## Task statement
Return only those lines of the material that contain "TripStatus".

★ ★ ★ ★

(* ===== verification/CppStd.v ===== *)
(** * CppStd: the C++ standard library the agent's logic goes through

    [std::to_string] and [std::stoll] on 64-bit integers (lanelet ids travel through
    [TripStatus] as strings), the clocks, and path strings.  Each is executable; the lemmas show
    that an id survives the trip through its string form. *)

From Stdlib Require Export Strings.Ascii Sorting.Sorted.
From S2P Require Export Prelude.
Open Scope Z_scope.

(** ** Decimal conversions *)

Definition int64_min : Z := - 2 ^ 63.
Definition int64_max : Z := 2 ^ 63 - 1.
Definition is_int64 (n : Z) : Prop := int64_min ≤ n ≤ int64_max.

#[export] Instance is_int64_dec n : Decision (is_int64 n).
Proof. unfold is_int64. apply _. Defined.

Definition digit (n : Z) : ascii := ascii_of_N (Z.to_N (48 + n)).
Definition digit_value (a : ascii) : Z := Z.of_N (N_of_ascii a) - 48.
Definition is_digit (a : ascii) : bool := (0 <=? digit_value a) && (digit_value a <=? 9).
(** std::isspace in the C locale *)
Definition is_space (a : ascii) : bool :=
  let c := Z.of_N (N_of_ascii a) in (c =? 32) || ((9 <=? c) && (c <=? 13)).

Fixpoint digits_go (fuel : nat) (n : Z) (acc : string) : string :=
  match fuel with
  | O => acc
  | S k => let acc' := String (digit (n `mod` 10)) acc in
           if n / 10 =? 0 then acc' else digits_go k (n / 10) acc'
  end.

(** std::to_string(int64_t): twenty digits hold every 64-bit magnitude. *)
Definition to_string (n : Z) : string :=
  if n <? 0 then String "-" (digits_go 20 (- n) "") else digits_go 20 n "".

(** The value of the longest prefix of digits. *)
Fixpoint digits_value (acc : Z) (s : string) : Z :=
  match s with
  | String a s' => if is_digit a then digits_value (10 * acc + digit_value a) s' else acc
  | EmptyString => acc
  end.

Fixpoint skip_space (s : string) : string :=
  match s with
  | String a s' => if is_space a then skip_space s' else s
  | EmptyString => EmptyString
  end.

Definition split_sign (s : string) : bool * string :=
  match s with
  | String a s' => if decide (a = "-"%char) then (true, s')
                   else if decide (a = "+"%char) then (false, s') else (false, s)
  | EmptyString => (false, s)
  end.

(** std::stoll(s): leading white space, an optional sign, then the longest run of digits. *)
Definition stoll (s : string) : outcome Z :=
  let '(neg, ds) := split_sign (skip_space s) in
  match ds with
  | String a _ =>
    if is_digit a then
      let v := if neg then - digits_value 0 ds else digits_value 0 ds in
      if decide (is_int64 v) then Ret v else Throw OutOfRange
    else Throw InvalidArgument
  | EmptyString => Throw InvalidArgument
  end.

(** ** Clocks

    The n-th reading of [std::chrono::steady_clock] (nanoseconds, never going back) and of the ROS
    clock; a handler that reads twice sees two readings. *)
Class Clocks : Type := {
  steady_at : nat → Z;
  ros_at : nat → Z;
  steady_mono : ∀ n, steady_at n ≤ steady_at (S n)
}.

Lemma steady_le `{Clocks} (n m : nat) : (n ≤ m)%nat → steady_at n ≤ steady_at m.
Proof.
  induction 1 as [|m _ IH]; [done|]. etrans; [exact IH|]. apply steady_mono.
Qed.

(** duration_cast<milliseconds> of a nanosecond count: truncation toward zero. *)
Definition to_ms (ns : Z) : Z := Z.quot ns 1000000.

Lemma to_ms_le (a b : Z) : a ≤ b → to_ms a ≤ to_ms b.
Proof. intros Hab. unfold to_ms. apply Z.quot_le_mono; lia. Qed.

(** ** std::sort

    Elements that the comparison does not separate may end in any order: the algorithm is a
    parameter, with what the standard says of its result. *)
Class StdSort : Type := {
  std_sort {A} : (A → A → bool) → list A → list A;
  std_sort_permutes {A} (lt : A → A → bool) (l : list A) : std_sort lt l ≡ₚ l;
  (* for a comparison by a key *)
  std_sort_sorts {A} (key : A → nat) (l : list A) :
    StronglySorted (λ a b, key b ≤ key a)%nat (std_sort (λ a b, Nat.ltb (key b) (key a)) l)
}.

(** ** Strings as paths *)

(** std::string::substr(pos, n) for pos within the string. *)
Definition substr (pos n : nat) (s : string) : string := String.substring pos n s.

(** std::string::find_last_of(c): the last index, [None] for npos. *)
Fixpoint find_last_of (c : ascii) (s : string) : option nat :=
  match s with
  | EmptyString => None
  | String a s' =>
    match find_last_of c s' with
    | Some i => Some (S i)
    | None => if decide (a = c) then Some O else None
    end
  end.

(** ** Lemmas *)

Lemma digit_digit_value n : 0 ≤ n ≤ 9 → digit_value (digit n) = n.
Proof.
  intros Hn. unfold digit_value, digit. rewrite N_ascii_embedding by lia. lia.
Qed.

Lemma digit_is_digit n : 0 ≤ n ≤ 9 → is_digit (digit n) = true.
Proof.
  intros Hn. unfold is_digit. rewrite digit_digit_value by done.
  apply andb_true_iff; split; lia.
Qed.

Lemma digits_go_value k n acc :
  (0 < k)%nat → 0 ≤ n < 10 ^ Z.of_nat k →
  digits_value 0 (digits_go k n acc) = digits_value n acc.
Proof.
  revert n acc. induction k as [|k IH]; intros n acc Hk Hn; [lia|].
  cbn [digits_go].
  assert (0 ≤ n `mod` 10 < 10) as Hm by (apply Z.mod_pos_bound; lia).
  pose proof (Z.div_mod n 10 ltac:(lia)) as Hdm.
  destruct (n / 10 =? 0) eqn:Hz.
  - cbn [digits_value]. rewrite digit_is_digit, digit_digit_value by lia.
    apply Z.eqb_eq in Hz. f_equal. lia.
  - apply Z.eqb_neq in Hz.
    rewrite Nat2Z.inj_succ, Z.pow_succ_r in Hn by lia.
    assert (0 ≤ n / 10 < 10 ^ Z.of_nat k) as Hd.
    { split; [apply Z.div_pos; lia|]. apply Z.div_lt_upper_bound; lia. }
    assert (0 < k)%nat.
    { destruct k; [|lia]. cbn in Hd. lia. }
    rewrite IH by done. cbn [digits_value].
    rewrite digit_is_digit, digit_digit_value by lia. f_equal. lia.
Qed.

Definition starts_with_digit (s : string) : Prop :=
  match s with String a _ => is_digit a = true | EmptyString => False end.

Lemma digits_go_head k n acc :
  0 ≤ n → ((0 < k)%nat ∨ starts_with_digit acc) → starts_with_digit (digits_go k n acc).
Proof.
  revert n acc. induction k as [|k IH]; intros n acc Hn [Hk|Ha]; try done; cbn [digits_go]; [lia|..].
  all: assert (0 ≤ n `mod` 10 < 10) by (apply Z.mod_pos_bound; lia).
  all: assert (starts_with_digit (String (digit (n `mod` 10)) acc))
    by (apply digit_is_digit; lia).
  all: destruct (n / 10 =? 0); [done|]; apply IH; [apply Z.div_pos; lia|by right].
Qed.

Lemma digit_not_special a :
  is_digit a = true → is_space a = false ∧ a ≠ "-"%char ∧ a ≠ "+"%char.
Proof.
  unfold is_digit, is_space, digit_value. intros Hd.
  apply andb_true_iff in Hd as [H1 H2]. repeat split.
  - apply orb_false_iff; split; [lia|]. apply andb_false_iff. right. lia.
  - intros ->. vm_compute in H1. done.
  - intros ->. vm_compute in H1. done.
Qed.

Lemma stoll_digits (neg : bool) (s : string) :
  starts_with_digit s →
  split_sign (skip_space (if neg then String "-" s else s)) = (neg, s).
Proof.
  destruct s as [|a s]; [done|]. cbn [starts_with_digit]. intros Ha.
  pose proof (digit_not_special a Ha) as (Hs & Hm & Hp).
  destruct neg; [done|]. cbn [skip_space]. rewrite Hs. unfold split_sign.
  by rewrite decide_False, decide_False.
Qed.

(** A 64-bit integer is recovered from its decimal form. *)
Lemma stoll_to_string n : is_int64 n → stoll (to_string n) = Ret n.
Proof.
  intros Hn. unfold is_int64, int64_min, int64_max in Hn.
  assert (Hval : ∀ m, 0 ≤ m ≤ 2 ^ 63 → digits_value 0 (digits_go 20 m "") = m).
  { intros m Hm. rewrite digits_go_value; [done|lia|]. cbn. lia. }
  assert (Hhd : ∀ m, 0 ≤ m → starts_with_digit (digits_go 20 m "")).
  { intros m Hm. apply digits_go_head; [done|left; lia]. }
  unfold stoll, to_string.
  assert (Hgen : ∀ (neg : bool) m, 0 ≤ m ≤ 2 ^ 63 →
    n = (if neg then - m else m) →
    (let '(neg', ds) := split_sign (skip_space
       (if neg then String "-" (digits_go 20 m "") else digits_go 20 m "")) in
     match ds with
     | String a _ =>
       if is_digit a then
         let v := if neg' then - digits_value 0 ds else digits_value 0 ds in
         if decide (is_int64 v) then Ret v else Throw OutOfRange
       else Throw InvalidArgument
     | EmptyString => Throw InvalidArgument
     end) = Ret n).
  { intros neg m Hm Hnm. rewrite stoll_digits by (apply Hhd; lia).
    pose proof (Hhd m ltac:(lia)) as Hd. pose proof (Hval m Hm) as Hv.
    destruct (digits_go 20 m "") as [|a s]; [done|]. cbn [starts_with_digit] in Hd.
    rewrite Hd, Hv. cbn zeta. rewrite <- Hnm.
    apply decide_True. unfold is_int64, int64_min, int64_max. lia. }
  destruct (n <? 0) eqn:Hneg.
  - apply (Hgen true (- n)); lia.
  - apply (Hgen false n); lia.
Qed.

Lemma to_string_inj n m : is_int64 n → is_int64 m → to_string n = to_string m → n = m.
Proof.
  intros Hn Hm Heq. pose proof (stoll_to_string n Hn) as H.
  rewrite Heq, stoll_to_string in H by done. by simplify_eq.
Qed.

(** The empty string, which [TripStatus{}] holds, is no id. *)
Lemma stoll_empty : stoll "" = Throw InvalidArgument.
Proof. done. Qed.

(** Paths: the last separator, and the parts around it. *)
#[local] Arguments String.append !s1 s2 / : simpl nomatch.

Lemma find_last_of_app c s t :
  find_last_of c t = None → find_last_of c (s +:+ String c t) = Some (String.length s).
Proof.
  intros Ht. induction s as [|a s IH]; cbn; [by rewrite Ht, decide_True|].
  rewrite IH. done.
Qed.

Lemma find_last_of_none_app c s t :
  find_last_of c s = None → find_last_of c t = None → find_last_of c (s +:+ t) = None.
Proof.
  intros Hs Ht. induction s as [|a s IH]; cbn in *; [done|].
  destruct (find_last_of c s); [done|]. rewrite IH by done. done.
Qed.

Lemma substr_prefix s t : substr 0 (String.length s) (s +:+ t) = s.
Proof. unfold substr. induction s as [|a s IH]; cbn; [by destruct t|]. by rewrite IH. Qed.

Lemma substr_all t : substr 0 (String.length t) t = t.
Proof. unfold substr. induction t as [|a t IH]; cbn; [done|]. by rewrite IH. Qed.

Lemma substr_suffix s t : substr (String.length s) (String.length t) (s +:+ t) = t.
Proof. induction s as [|a s IH]; [apply substr_all|done]. Qed.

Lemma substr_split k s :
  (k ≤ String.length s)%nat → substr 0 k s +:+ substr k (String.length s - k) s = s.
Proof.
  revert k. induction s as [|a s IH]; intros [|k] Hk; cbn in *; [done|lia|..].
  - by rewrite substr_all.
  - f_equal. apply IH. lia.
Qed.

Lemma string_length_app s t : String.length (s +:+ t) = (String.length s + String.length t)%nat.
Proof. induction s as [|a s IH]; cbn; [done|]. by rewrite IH. Qed.

#[export] Hint Resolve stoll_to_string steady_mono : agent.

★ ★ ★ ★

## Output
    [TripStatus] as strings), the clocks, and path strings.  Each is executable; the lemmas show
(** The empty string, which [TripStatus{}] holds, is no id. *)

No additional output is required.